Exercise goal:
Repeat exactly, and only, the lines below starting at the line that contains "one poll they" and ending at the line that contains "Proof. split_and!; vm_compute;", inclusive of both.

Supplied data:
(** The AutoNAT client exits with the verdict it heard: 0 for public and 1
    for private by the last word of the first poll within a minute that had a
    verdict at all, and 2 when there was none. *)
Theorem autonat_client_verdict role transport started turns :
  (∀ e, polled_in turns e → describable e) → (∃ t, t ∈ turns ∧ started + seconds 60 ≤ clock t) →
  (autonat_client display role transport started turns).2 =
    Done (match first_verdict (started + seconds 60) turns with
          | Some r => if r =? LP2P_REACH_PUBLIC then 0 else 1
          | None => 2
          end).
Proof.
  intros Hd Ht. set (deadline := started + seconds 60) in *.
  assert ((autonat_loop display role deadline turns None).2 = Done (first_verdict deadline turns)) as E.
  2:{ unfold autonat_client. fold deadline. rewrite (after_done _ _ _ E). unfold autonat_result. by repeat case_match; simplify_eq. }
  unfold first_verdict. induction turns as [|t turns IH]; [by destruct Ht as (t & []%not_elem_of_nil & _)|].
  cbn [autonat_loop in_time]. destruct (Z.ltb_spec (clock t) deadline) as [Hlt|]; [|done].
  rewrite (after_done _ _ _ (autonat_events_verdict role (polled t) None ltac:(apply Forall_forall; intros e He; by apply Hd, polled_here))).
  cbn [omap list_omap]. destruct (last (omap verdict_in (polled t))) as [x|]; [by destruct turns|].
  apply IH.
  - intros e He. by apply Hd, polled_later.
  - destruct Ht as (t' & Ht & Hc). exists t'. split; [|done]. apply elem_of_cons in Ht as [->|]; [lia|done].
Qed.

End results.

(** ** Witnesses

    The listener is the key 02..02; its answer comes one second after the call,
    the hole punch three seconds later. *)

Definition toy_listener : lp2p_key := key_byte x02.

Definition toy_display (p : @PeerId ToyIdentity) : bytes := match p with Some k => hex (arr k) | None => text "?" end.

Definition toy_event (kind id reason : Z) (d : bytes) : Event :=
  mk_parsed (mk_event kind 0 0 id zero_key toy_listener 0 reason (blen d)) d.

Definition toy_answer : Event := toy_event LP2P_EV_RPC_RESPONSE 1 0 (text "pong").
Definition toy_punch : Event := toy_event LP2P_EV_HOLE_PUNCH 0 0 (text "/ip4/1.2.3.4/tcp/4001").

Definition toy_attempts (events : list Event) : list attempt :=
  [mk_attempt 0 1 0 [mk_turn (seconds 1) events; mk_turn (seconds 12) []]; mk_attempt (seconds 60) 2 0 [mk_turn (seconds 12) []]].

Definition toy_late (events : list Event) : list turn := [mk_turn (seconds 4) events; mk_turn (seconds 31) []].

Definition toy_dial (events late : list Event) : run Z :=
  dial toy_display (text "dialer") (text "tcp") toy_listener 0 (toy_attempts events) (seconds 1) (toy_late late).

(** Heard apart, the answer and the hole punch make the dialer exit with 0; in
    one poll they make it exit with 1, and say that there was none. *)
Example punch_behind_answer_lost :
  (toy_dial [toy_answer] [toy_punch]).2 = Done 0 ∧
  (toy_dial [toy_answer; toy_punch] []).2 = Done 1 ∧
  last (toy_dial [toy_answer; toy_punch] []).1 =
    Some (text "dialer: RESULT impl=rust transport=tcp rpc=ok first_connection_relayed=false hole_punch=none").
Proof. split_and!; vm_compute; reflexivity. Qed.

Lemma toy_describable e : describable (I := ToyIdentity) e.
Proof. intros _. by eexists. Qed.



Lemma autonat_client_verdict_witness :
  (autonat_client toy_display (text "client") (text "tcp") 0
    [mk_turn 5 [toy_event LP2P_EV_REACHABILITY 0 LP2P_REACH_UNKNOWN []];
     mk_turn 6 [toy_event LP2P_EV_REACHABILITY 0 LP2P_REACH_PRIVATE []; toy_event LP2P_EV_REACHABILITY 0 LP2P_REACH_PUBLIC []];
     mk_turn (seconds 60) []]).2 = Done 0.
Proof.
  apply (autonat_client_verdict toy_display).
  - intros e _. apply toy_describable.
  - exists (mk_turn (seconds 60) []). split; [right; right; by left|by vm_compute].
Defined.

Written answer:
    one poll they make it exit with 1, and say that there was none. *)
Example punch_behind_answer_lost :
  (toy_dial [toy_answer] [toy_punch]).2 = Done 0 ∧
  (toy_dial [toy_answer; toy_punch] []).2 = Done 1 ∧
  last (toy_dial [toy_answer; toy_punch] []).1 =
    Some (text "dialer: RESULT impl=rust transport=tcp rpc=ok first_connection_relayed=false hole_punch=none").
Proof. split_and!; vm_compute; reflexivity. Qed.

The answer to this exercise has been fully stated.